October 6, 2007
More on Lust, Caution.
In the San Francisco Bay Guardian, Kimberly Chun focuses on a scene in which Tony Leung's gaze "threatens to tear through the multiple fictions and revolutionary frictions propelling Lust, Caution," a film that "bends over backward, as if assuming a new, gymnastic sexual position, to find the misguided, miscommunicated affection - for country, for enemy - between lust and caution, only to tumble into the abyss."
"If [Crouching Tiger, Hidden Dragon] was [Ang] Lee's updating/reworking of the martial arts films of his youth, Lust, Caution serves an analogous function for Chinese cinema's wartime romantic melodrama," writes Andy Klein in the LA CityBeat. "There is not a single moment to fault: the whole is beautifully mounted, acted and directed. But not everyone is likely to fall under its romantic spell."
For Andrew Sarris, writing in the New York Observer, the "envelope-pushing expressions of carnal passion" in Lee's latest are "very astutely character-revealing in a manner consistent with the horribly brutal and treacherous period in world history with which Lust, Caution is profoundly involved in both its literary and cinematic forms."
"Frankly, I haven't been all that enthusiastic about this one, since I'm almost always lukewarm about Lee's decorous direction and his almost self-consciously tangential relationships to the stories and genres he tackles from film to film," writes Nick Davis. "One of the distinguishing marks of Lust, Caution, though, is that it turns so many of its potential vices and pitfalls into virtues."

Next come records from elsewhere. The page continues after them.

Lemma cancel_execution_safe d x u g : ends (cancel_execution d x u) g.
Proof.
  unfold cancel_execution. apply safe_context. intros g'. do 2 plain_step. eapply safe_bind with (Q1 := λ _ _, True); [|intros; by apply safe_ret].
  apply safe_cancel. intros r Hr. bool_prop. by eapply (in_status_open [pending]); [set_solver|].
Qed.
Lemma uninstalls_safe ds u g : ends (queue_uninstalls ds u) g.
Proof.
  revert g. induction ds as [|d ds IH]; intros g; cbn [queue_uninstalls]; [by apply safe_ret|].
  eapply safe_bind; [apply safe_insert|]. intros. apply IH.
Qed.
Lemma suspend_safe ds u g : ends (suspend_devices ds u) g.
Proof.
  unfold suspend_devices. apply safe_context. intros g'. eapply (safe_transaction _ _ (λ _ _, True)); [|done].
  plain_step. eapply safe_bind; [apply uninstalls_safe|]. intros _ g1 _ _.
  eapply safe_bind; [apply safe_clock|intros t ? _ ->]. eapply safe_bind with (Q1 := λ _ _, True); [|intros; by apply safe_ret].
  apply safe_cancel. intros r Hr. by bool_prop.
Qed.
Lemma queue_device_command_safe d ty pl u g : ends (queue_device_command d ty pl u) g.
Proof.
  unfold queue_device_command. apply safe_context. intros g'.
  eapply safe_bind with (Q1 := λ _ _, True).
  { plain_step; [|by apply safe_ret]. eapply safe_post; [|apply safe_select_many]. done. }
  intros [|] g1 _ _; [|by apply safe_ret]. eapply safe_bind; [apply safe_insert|]. intros; by apply safe_ret.
Qed.
Lemma verification_safe i g : ends (markVerificationCommandTimedOut i) g.
Proof.
  unfold markVerificationCommandTimedOut. plain_step. apply safe_context. intros g'.
  eapply safe_post; [|apply safe_settle; [done|by left]]. done.
Qed.

(** ** Every program *)

Lemma entry_safe prog : entry prog → ends prog no_ghost.
Proof.
  intros He.
  destruct He; try (eapply safe_bind with (Q1 := λ _ _, True); [|intros; by apply safe_ret]); try (by apply safe_context).
  - eapply safe_post; [|by apply executeCommand_safe]. done.
  - eapply safe_post; [|apply queueCommand_safe]. done.
  - eapply (safe_context0 _ _ (λ _ _, True)); [done| |done].
    eapply safe_bind; [apply queueCommandForExecution_safe; simpl; lia|]. intros; by apply safe_ret.
  - by apply queueBackupStopCommand_safe.
  - apply queue_device_command_safe.
  - by apply poll_safe.
  - by apply heartbeat_safe.
  - by apply ws_open_safe.
  - by apply ws_heartbeat_safe.
  - by apply post_result_safe.
  - apply ws_result_safe.
  - apply reap_job_safe.
  - apply cancel_execution_safe.
  - apply suspend_safe.
  - apply safe_delete.
  - apply verification_safe.
Qed.

End handlers.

"Like most of Lee's films (Brokeback Mountain, Sense and Sensibility, The Ice Storm), Lust, Caution is impeccably crafted," writes the Oregonian's Shawn Levy. "Rodrigo Prieto's lovely cinematography, Alexandre Desplat's tastefully romantic score, and the gorgeous costumes and decor all delight. But there's a chilliness to the enterprise, and a remoteness, and all the sweaty intensity of the sex scenes can't heat it up or bring us closer to these characters. The film is never less than beautiful, but it's never truly absorbing."
"This handsomely-mounted period espionage drama (set in wartime Shanghai, with the emphasis on the 'drama' rather than the 'espionage') has all the virtues - and, of course, the limitations - of Ang Lee's cinema: solid and slightly old-fashioned virtues of an attention to story and character and a clean and functional narrative style," writes Ian Johnston at Not Coming to a Theater Near You.
"A brooding meditation on the unnerving power and terrible cost of emotional and political masquerades, the Chinese-language Lust, Caution gets under your skin with its examination of what qualifies as love and what does not," writes Kenneth Turan in the Los Angeles Times.
Annie Wagner talks with Lee for the Stranger.
Online listening tip. Scott Simon talks with Lee for NPR.